Rules of syntax and semantics tell us how to
combine adjacent scraps into larger ones, and if we are lucky an entire
program text that starts out as hundreds of small scraps will join
together into one gigantic scrap whose translation is the desired \TeX\
code. 
If we are unlucky, we will be left with several scraps that don't
combine; their translations will simply be output, one by one.

The combination rules are given as context-sensitive productions that are
applied from left to right. Suppose that we are currently working on the
sequence of scraps $s_1\,s_2\ldots s_n$. We try first to find the longest
production that applies to an initial substring $s_1\,s_2\ldots\,$; but if
no such productions exist, we find to find the longest production
applicable to the next substring $s_2\,s_3\ldots\,$; and if that fails, we
try to match $s_3\,s_4\ldots\,$, et cetera.

A production applies if the category codes have a given pattern. For
example, if one of the productions is
$$\hbox{\tt open [ math semi <"\BS\BS,"-opt-5> ] -->
open math}$$ 
then it means that three consecutive scraps whose respective categories are
{\tt open}, {\tt math}, and {\tt semi} are con\-verted to two scraps whose categories
are {\tt open} and {\tt math}. 
 The {\tt open} scrap has not changed, while the string 
{\tt <"\BS\BS,"-opt-5>} 
indicates that the new {\tt math} scrap
has a translation composed of the translation of the original
{\tt math} scrap followed by the translation of the {\tt semi} scrap followed
by `{\tt \BS,}' followed by `{\tt opt}' followed by `{\tt5}'. (In the \TeX\ file,
this will specify an additional thin space after the semicolon, followed
by an optional line break with penalty 50.) 
Translations are enclosed in angle brackets, and may contain quoted
strings (using the C conventions to escape backslashes and so on), or
may contain special keywords.

Before giving examples of useful productions, we'll break to give the
detailed syntax of the {Spider} subset covered so far.

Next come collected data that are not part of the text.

(** * brains4.c: the brains interpreter

    A shallow embedding of the compiler ([getNext], [backFill], [recCompile],
    [Compile]), of the control blocks and schedulers ([createThread],
    [createProcess], [schedule], [getNextThread], [checkSemaphores]) and of the
    quantum evaluator ([doQuanta], [execute]) of brains4.c, built without
    INFANTICIDE (the default build), followed by the properties of the
    execution core and of the compiler.

    Conventions of the embedding:
    - a C [int] is a [Z]; [>>], [&] and [|] are [Z.shiftr], [Z.land] and
      [Z.lor]; where the compiler shifts a length or a distance into the
      high bits of a word, [v << SHIFT], the 32 bits of the [int] are
      written out ([shl]): what does not fit wraps round;
    - instruction memory has [IMEM] words: a turn of the compiler that
      would store outside of it is a [Fault];
    - an [int *] into [Gimem] is the index it points at, a possibly NULL
      [int *] is an [option Z]; a slot of the call stack is an index too,
      also where it still holds what [malloc] left there, which need not
      point into [Gimem]: what the C code does when it pops such a slot is
      not part of the model;
    - a [char *] to a data segment is the address of the segment in the
      store [segs]; the system memory [Gsmem] lives at address [Gsmem];
    - a [struct PCB *] is the address of the block in the store [pcbs];
      the intrusive [next] links are the lists that hold the blocks;
    - [malloc] answers from the list [heap] carried by the machine: either
      no memory, or a block whose bytes are whatever the answer says;
    - where the C code walks a pointer that it has never set and that is
      not NULL, the model stops: [createProcess] has no result and
      [dispatch] is [Undefined]. *)

From stdpp Require Import gmap list.
From Stdlib Require Import ZArith Lia.
From Stdlib Require Strings.String.
Import Strings.String.StringSyntax.
(** Ten projectile hits kill the local player: the tenth sends the only
    [playerDied], for the local id, and the player is back at full health
    at the respawn point. *)
Example local_death_reported :
  let hits := (λ i, (i, {| proj_id := i; proj_ownerId := "p1";
                           proj_creationTime := 0 |}))
              <$> ["1"; "2"; "3"; "4"; "5"; "6"; "7"; "8"; "9"; "10"] in
  let tk : Tick SpecPlayer :=
    {| tk_localUpdate := id; tk_remoteUpdate := id;
       tk_spaceJustDown := false; tk_attackNow := 0;
       tk_hitboxOverlaps := λ _, false; tk_overlapsPlayer := λ _, true;
       tk_overlapsObstacles := λ _, false; tk_dateNow := λ _, 0;
       tk_respawn := λ _, (150, 250) |} in
  let s := foldl (projectileCheck tk) joined hits in
  filter isPlayerDied (outbox s) = [PlayerDied "me" "p1"]
  ∧ (pl_health <$> player s, pl_x <$> player s, pl_y <$> player s)
    = (Some 100, Some 150, Some 250).
Proof. vm_compute. split; reflexivity. Qed.


Lemma overlay_is_sticky_witness :
  let l := [entry "p1" (Some 310) (Some 400) (Some 100)] in
  damagedPlayers attacked !! "p1" = Some 90
  ∧ (∀ processed e, ps_account e = "p1" →
       resolvedHealth e (foldl applyPlayerState attacked processed) = 90)
  ∧ (∀ e p x y, ps_account e = "p1" → "p1" ≠ myAccount attacked →
       otherPlayers attacked !! "p1" = Some p →
       ps_x e = Some x → ps_y e = Some y →
       otherPlayers (applyPlayerState attacked e) !! "p1"
       = Some (pl_setHealth 90 (pl_moveTo x y p)))
  ∧ (damagedPlayers (updatePlayerStates (Some l) attacked) !! "p1" = Some 90
     ∨ (damagedPlayers (updatePlayerStates (Some l) attacked) !! "p1" = None
        ∧ "p1" ∈ registryIds attacked ∧ ("p1" ∉ snapshotIds l)
        ∧ ("p1" ∉ registryIds (updatePlayerStates (Some l) attacked))))
  ∧ (∀ event, is_Some (damagedPlayers (step attacked event) !! "p1")
              ∨ ("p1" ∈ registryIds attacked
                 ∧ ("p1" ∉ registryIds (step attacked event)))).
Proof.
  intros l.
  assert (damagedPlayers attacked !! "p1" = Some 90) as Hov
    by (vm_compute; reflexivity).
  split; [exact Hov|].
  apply (overlay_is_sticky "p1" 90 attacked l Hov).
Defined.


(** * Further properties of the scene *)

(** ** The string hash as arithmetic *)

Lemma toInt32_congr x y :
  x mod 2 ^ 32 = y mod 2 ^ 32 → JS.toInt32 x = JS.toInt32 y.
Proof.
  intros Hxy. unfold JS.toInt32. f_equal.
  rewrite (Z.add_mod x), (Z.add_mod y), Hxy by lia. reflexivity.
Qed.
Lemma regions_run clawdata lo up lower0 upper0 lower1 upper1 :
  clawdata !! "lower" = Some (VList lo) -> clawdata !! "upper" = Some (VList up) ->
  lo !! 0%nat = Some lower0 -> lo !! 1%nat = Some lower1 ->
  up !! 0%nat = Some upper0 -> up !! 1%nat = Some upper1 ->
  regions clawdata = inr (regions_of lower0 upper0 lower1 upper1).
Proof.
  intros Hlo Hup Hl0 Hl1 Hu0 Hu1. unfold regions, obj_attr, list_item.
  rewrite Hlo. cbn [mbind exn_bind]. rewrite Hl0. cbn [mbind exn_bind].
  rewrite Hup. cbn [mbind exn_bind]. rewrite Hu0. cbn [mbind exn_bind].
  rewrite Hl1. cbn [mbind exn_bind]. rewrite Hu1. reflexivity.
Qed.

Lemma forcing_figure_defined name axes_title flag add_field l0 u0 l1 u1 :
  forcing_figure name axes_title flag add_field (regions_of l0 u0 l1 u1)
  = inr (result_or gauge_figure
           (forcing_figure name axes_title flag add_field (regions_of l0 u0 l1 u1))).
Proof. reflexivity. Qed.

Lemma gauge_location_figure_defined sl :
  gauge_location_figure sl = inr (result_or gauge_figure (gauge_location_figure sl)).
Proof. reflexivity. Qed.

Lemma exn_bind_inr {A B} (a : A) (k : A -> exn + B) : inr a ≫= k = k a.
Proof. reflexivity. Qed.

Section PlotProperties.
Context {readers : Readers}.

(** What [setplot] computes once the reads and lookups have succeeded. *)
Lemma setplot_run plotdata clawdata physics surge friction track
      v sea lo up lower0 upper0 lower1 upper1 pressure wind :
  read_claw_data (os_path_join (outdir (given_or_new plotdata)) "claw.data") = inr clawdata ->
  read_geoclaw_data (os_path_join (outdir (given_or_new plotdata)) "geoclaw.data") = inr physics ->
  read_surge_data (os_path_join (outdir (given_or_new plotdata)) "surge.data") = inr surge ->
  read_friction_data (os_path_join (outdir (given_or_new plotdata)) "friction.data") = inr friction ->
  track_data (os_path_join (outdir (given_or_new plotdata)) "fort.track") = inr track ->
  physics !! "sea_level" = Some v -> number_of v = inr sea ->
  clawdata !! "lower" = Some (VList lo) -> clawdata !! "upper" = Some (VList up) ->
  lo !! 0%nat = Some lower0 -> lo !! 1%nat = Some lower1 ->
  up !! 0%nat = Some upper0 -> up !! 1%nat = Some upper1 ->
  surge !! "pressure_forcing" = Some pressure ->
  surge !! "wind_forcing" = Some wind ->
  setplot plotdata
  = inr (set_hardcopy
           (mkPlotData (outdir (given_or_new plotdata))
                       (figures_of lower0 upper0 lower1 upper1 sea pressure wind)
                       (<["format" := VStr "binary"]> (attrs (given_or_new plotdata))))).
Proof.
  intros Hc Hp Hs Hf Ht Hv Hsea Hlo Hup Hl0 Hl1 Hu0 Hu1 Hpf Hwf.
  unfold setplot. cbv zeta.
  change (outdir (set_plotdata_attr "format" (VStr "binary")
                    (clearfigures (given_or_new plotdata))))
    with (outdir (given_or_new plotdata)).
  rewrite Hc, exn_bind_inr, Hp, exn_bind_inr, Hs, exn_bind_inr, Hf, exn_bind_inr.
  rewrite Ht, exn_bind_inr.
  unfold obj_attr. rewrite Hv, exn_bind_inr, Hsea, exn_bind_inr.
  rewrite (regions_run _ _ _ _ _ _ _ Hlo Hup Hl0 Hl1 Hu0 Hu1), exn_bind_inr.
  rewrite for_each_region_body, exn_bind_inr.
  rewrite Hpf, exn_bind_inr.
  rewrite (forcing_figure_defined "Pressure"), exn_bind_inr.
  rewrite Hwf, exn_bind_inr.
  rewrite (forcing_figure_defined "Wind Speed"), exn_bind_inr.
  rewrite gauge_location_figure_defined, exn_bind_inr.
  unfold mret, exn_ret, register_figure, figures_of, set_plotdata_attr, clearfigures.
  cbn [figures outdir attrs app]. rewrite <- !app_assoc. reflexivity.
Qed.


Lemma setplot_inv_full plotdata pd :
  setplot plotdata = inr pd ->
  exists clawdata physics surge friction track
         v sea lo up lower0 upper0 lower1 upper1 pressure wind,
    read_claw_data (os_path_join (outdir (given_or_new plotdata)) "claw.data") = inr clawdata /\
    read_geoclaw_data (os_path_join (outdir (given_or_new plotdata)) "geoclaw.data") = inr physics /\
    read_surge_data (os_path_join (outdir (given_or_new plotdata)) "surge.data") = inr surge /\
    read_friction_data (os_path_join (outdir (given_or_new plotdata)) "friction.data") = inr friction /\
    track_data (os_path_join (outdir (given_or_new plotdata)) "fort.track") = inr track /\
    physics !! "sea_level" = Some v /\ number_of v = inr sea /\
    clawdata !! "lower" = Some (VList lo) /\ clawdata !! "upper" = Some (VList up) /\
    lo !! 0%nat = Some lower0 /\ lo !! 1%nat = Some lower1 /\
    up !! 0%nat = Some upper0 /\ up !! 1%nat = Some upper1 /\
    surge !! "pressure_forcing" = Some pressure /\
    surge !! "wind_forcing" = Some wind /\
    pd = set_hardcopy
           (mkPlotData (outdir (given_or_new plotdata))
                       (figures_of lower0 upper0 lower1 upper1 sea pressure wind)
                       (<["format" := VStr "binary"]> (attrs (given_or_new plotdata)))).
Proof.
  intros H. pose proof H as Hrun. unfold setplot in H. cbv zeta in H.
  change (outdir (set_plotdata_attr "format" (VStr "binary")
                    (clearfigures (given_or_new plotdata))))
    with (outdir (given_or_new plotdata)) in H.
  apply exn_bind_inv in H as (clawdata & Hc & H).
  apply exn_bind_inv in H as (physics & Hp & H).
  apply exn_bind_inv in H as (surge & Hs & H).
  apply exn_bind_inv in H as (friction & Hf & H).
  apply exn_bind_inv in H as (track & Ht & H).
  apply exn_bind_inv in H as (v & Hv & H).
  apply exn_bind_inv in H as (sea & Hsea & H).
  apply exn_bind_inv in H as (regs & Hregs & H).
  rewrite for_each_region_body in H. cbn [mbind exn_bind] in H.
  apply exn_bind_inv in H as (pf & Hpf & H).
  apply exn_bind_inv in H as (fp & _ & H).
  apply exn_bind_inv in H as (wf & Hwf & _).
  unfold obj_attr in Hv, Hpf, Hwf.
  destruct (physics !! "sea_level") as [v'|] eqn:Ev; inversion Hv; subst v'.
  destruct (surge !! "pressure_forcing") as [pf'|] eqn:Epf; inversion Hpf; subst pf'.
  destruct (surge !! "wind_forcing") as [wf'|] eqn:Ewf; inversion Hwf; subst wf'.
  apply regions_inv_bounds in Hregs
    as (lo & up & l0 & u0 & l1 & u1 & Hlo & Hup & Hl0 & Hl1 & Hu0 & Hu1 & _).
  exists clawdata, physics, surge, friction, track, v, sea, lo, up, l0, u0, l1, u1, pf, wf.
  repeat (split; [assumption|]).
  rewrite (setplot_run _ _ _ _ _ _ _ _ _ _ _ _ _ _ _ _
             Hc Hp Hs Hf Ht Ev Hsea Hlo Hup Hl0 Hl1 Hu0 Hu1 Epf Ewf) in Hrun.
  now injection Hrun as <-.
Qed.


Lemma attrs_set_plotdata_attr a v pd :
  attrs (set_plotdata_attr a v pd) = <[a := v]> (attrs pd).
Proof. reflexivity. Qed.

Lemma set_hardcopy_attrs pd :
  attrs (set_hardcopy pd)
  = <["parallel" := VBool true]>
      (<["latex_makepdf" := VBool false]>
         (<["latex_framesperline" := VInt 1]>
            (<["latex_figsperline" := VInt 2]>
               (<["latex" := VBool true]>
                  (<["html" := VBool true]>
                     (<["print_fignos" := VStr "all"]>
                        (<["print_gaugenos" := VList [VInt 1; VInt 2]]>
                           (<["print_framenos" := VStr "all"]>
                              (<["print_format" := VStr "png"]>
                                 (<["printfigs" := VBool true]> (attrs pd))))))))))).
Proof.
  unfold set_hardcopy. cbv zeta. now rewrite !attrs_set_plotdata_attr.
Qed.

Lemma set_hardcopy_figures pd : figures (set_hardcopy pd) = figures pd.
Proof. reflexivity. Qed.

Lemma set_hardcopy_outdir pd : outdir (set_hardcopy pd) = outdir pd.
Proof. reflexivity. Qed.

Lemma plotdata_eq (a b : ClawPlotData) :
  outdir a = outdir b -> figures a = figures b -> attrs a = attrs b -> a = b.
Proof. destruct a, b. cbn. congruence. Qed.

Lemma hardcopy_attrs_idempotent out figs (m : obj) :
  set_hardcopy
    (mkPlotData out figs
       (<["format" := VStr "binary"]>
          (attrs (set_hardcopy (mkPlotData out figs (<["format" := VStr "binary"]> m))))))
  = set_hardcopy (mkPlotData out figs (<["format" := VStr "binary"]> m)).
Proof.
  apply plotdata_eq; rewrite ?set_hardcopy_outdir, ?set_hardcopy_figures; try reflexivity.
  rewrite !set_hardcopy_attrs. cbn [attrs].
  do 12 (rewrite insert_id by (norm_lookup; reflexivity)). reflexivity.
Qed.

\section{Syntax of {\tt spider} files}

{Spider} is an Awk program which converts a description of a
language into C~code for {\tt WEAVE} and {\tt TANGLE}.
Since {Spider} is an Awk program, its input is a sequence of
lines, and all {Spider} commands must fit on one line.

\paragraph{Comments and blank lines}
Because {\em any} character sequence can be a token of a programming
language, we can't just designate a particular sequence as a ``begin
comment'' marker.
So in {Spider} there are no comments, only {\em comment lines}.
A comment line is one whose first character is ``{\tt \#}''.
The {Spider} processor ignores comment lines and blank lines.

\paragraph{Fields}
Each command in the {\tt spider} file consists of a sequence of {\em
fields}.
These are just the Awk fields, and they are separated by white space.
This feature of {Spider} (inherited from Awk) forbids the use of
white space within a field.

\subsection{Translations}
Most fields in a {Spider} file are simple identifiers, or perhaps
strings of non-alphanumeric characters.
The major exception is {\em translations}.
Translations are always surrounded by angle brackets ({\tt <>}),
and consist of a (possibly empty) list of translation pieces.
The pieces on a list are separated by dashes ({\tt -}).
A piece is one of:
\begin{itemize}
\item A quoted string.
This string may contain embedded quotes escaped by ``\verb+\+'', but
it {\em must not} contain embedded white space or an embedded dash.
\item The ``self'' marker, ``{\tt *}'',
 refers to the sequence of characters making up the token being
translated.
The self marker is permitted only in certain contexts, and its precise
meaning depends on the context.
\item A digit.
\item A key word.
The key words known to {Spider} are
\begin{description} 
\item [\tt space] Stands for one space ({\tt "\ "}).
\item[\tt dash] Stands for a dash ({\tt "-"}).
\end{description}
The other key words are passed on to {\tt WEAVE}.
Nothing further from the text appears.